▶ What you have to do:
From the records below, transcribe only the lines running from the one with "match m (proc s) with" through the one with "(** Once the". Keep both of those end lines.

▶ Stored data:
(* ===== verification/FrontMain.v ===== *)
(** * The front server's process

    [server/front/src/Main.cpp]: the loop that runs the pool, reloads the configuration and
    stops, with the two signal handlers. A handler runs between two steps of the main
    thread. *)
From S2P Require Import Prelude Message Config AsioPool.

Section main.
Context `{PropertyTree}.

Inductive main_pc :=
(** in [asio_pool.run()] *)
| Running (pc : run_pc)
(** [if (signals::should_stop)] *)
| Returned
(** [if (signals::should_reload)] *)
| TestReload
(** [config::load()] *)
| Reloading
(** [signals::should_reload = false] *)
| Reloaded
| Exited (code : Z).

Record main_state := mkMain {
  proc : process;
  should_stop : bool;
  should_reload : bool;
  pc : main_pc;
}.

Abbreviation Main := (M pool_fault main_state).

Definition goto (p : main_pc) : Main unit :=
  modify (fun s => mkMain (proc s) (should_stop s) (should_reload s) p).

Definition on_proc {A} (m : M pool_fault process A) : Main A := fun s =>
  match m (proc s) with
  | Ok a p => Ok a (mkMain p (should_stop s) (should_reload s) (pc s))
  | Err f => Err f
  | Fuel => Fuel
  end.

(** The next step of the main thread in the loop, when a file reads as [read_info] says. *)
Definition main_step (read_info : bytes -> option ptree) : Main unit :=
  here ← gets pc;
  match here with
  | Running RunDone => goto Returned
  | Running pc =>
      pc' ← on_proc (run_step pc);
      goto (Running pc')
  | Returned =>
      stop ← gets should_stop;
      goto (if (stop : bool) then Exited 0 else TestReload)
  | TestReload =>
      reload ← gets should_reload;
      goto (if (reload : bool) then Reloading else Exited 1)
  | Reloading =>
      loaded ← on_proc (on_config (load read_info []));
      goto (if (loaded : bool) then Reloaded else Exited 1)
  | Reloaded =>
      modify (fun s => mkMain (proc s) (should_stop s) false (pc s));;
      goto (Running (Restarting 0))
  | Exited _ => throw Waits
  end.

(** The signal handlers. *)
Definition sig_stop : Main unit :=
  modify (fun s => mkMain (proc s) true (should_reload s) (pc s));;
  on_proc stop.

Definition sig_reload : Main unit :=
  modify (fun s => mkMain (proc s) (should_stop s) true (pc s));;
  on_proc stop.

(** What happens next: a step of the main thread, a thread of instance [i] that leaves the
    pool, or a signal. *)
Inductive main_label :=
| MainStep (read_info : bytes -> option ptree)
| WorkerLeaves (i : nat)
| SigStop
| SigReload.

Definition is_signal (l : main_label) : bool :=
  match l with SigStop | SigReload => true | _ => false end.

(** Once the process has exited nothing happens. *)
Definition main_fire (l : main_label) : Main unit :=
  here ← gets pc;
  match here with
  | Exited _ => throw Waits
  | _ =>
      match l with
      | MainStep read_info => main_step read_info
      | WorkerLeaves i => on_proc (worker_leaves i)
      | SigStop => sig_stop
      | SigReload => sig_reload
      end
  end.

Inductive main_steps : main_state -> list main_label -> main_state -> Prop :=
| main_steps_nil s : main_steps s [] s
| main_steps_cons s l s1 ls s2 :
    main_fire l s = Ok tt s1 -> main_steps s1 ls s2 -> main_steps s (l :: ls) s2.

(** A run with given labels, executed. *)
Fixpoint main_play (ls : list main_label) (s : main_state) : option main_state :=
  match ls with
  | [] => Some s
  | l :: ls' => match main_fire l s with Ok _ s1 => main_play ls' s1 | _ => None end
  end.

Lemma main_play_steps ls s s' : main_play ls s = Some s' -> main_steps s ls s'.
Proof.
  revert s. induction ls as [|l ls IH]; simpl; intros s; [intros [= <-]; constructor|].
  destruct (main_fire l s) as [[] s1| |] eqn:Hfire; [|done..].
  intros Hrun. by apply (main_steps_cons s l s1); [|apply IH].
Qed.

(** The loop is entered with the signal handlers installed, and no signal yet. *)
Definition entered (p : process) : main_state := mkMain p false false (Running (Restarting 0)).
End main.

▶ The completed task:
  match m (proc s) with
  | Ok a p => Ok a (mkMain p (should_stop s) (should_reload s) (pc s))
  | Err f => Err f
  | Fuel => Fuel
  end.

(** The next step of the main thread in the loop, when a file reads as [read_info] says. *)
Definition main_step (read_info : bytes -> option ptree) : Main unit :=
  here ← gets pc;
  match here with
  | Running RunDone => goto Returned
  | Running pc =>
      pc' ← on_proc (run_step pc);
      goto (Running pc')
  | Returned =>
      stop ← gets should_stop;
      goto (if (stop : bool) then Exited 0 else TestReload)
  | TestReload =>
      reload ← gets should_reload;
      goto (if (reload : bool) then Reloading else Exited 1)
  | Reloading =>
      loaded ← on_proc (on_config (load read_info []));
      goto (if (loaded : bool) then Reloaded else Exited 1)
  | Reloaded =>
      modify (fun s => mkMain (proc s) (should_stop s) false (pc s));;
      goto (Running (Restarting 0))
  | Exited _ => throw Waits
  end.

(** The signal handlers. *)
Definition sig_stop : Main unit :=
  modify (fun s => mkMain (proc s) true (should_reload s) (pc s));;
  on_proc stop.

Definition sig_reload : Main unit :=
  modify (fun s => mkMain (proc s) (should_stop s) true (pc s));;
  on_proc stop.

(** What happens next: a step of the main thread, a thread of instance [i] that leaves the
    pool, or a signal. *)
Inductive main_label :=
| MainStep (read_info : bytes -> option ptree)
| WorkerLeaves (i : nat)
| SigStop
| SigReload.

Definition is_signal (l : main_label) : bool :=
  match l with SigStop | SigReload => true | _ => false end.

(** Once the process has exited nothing happens. *)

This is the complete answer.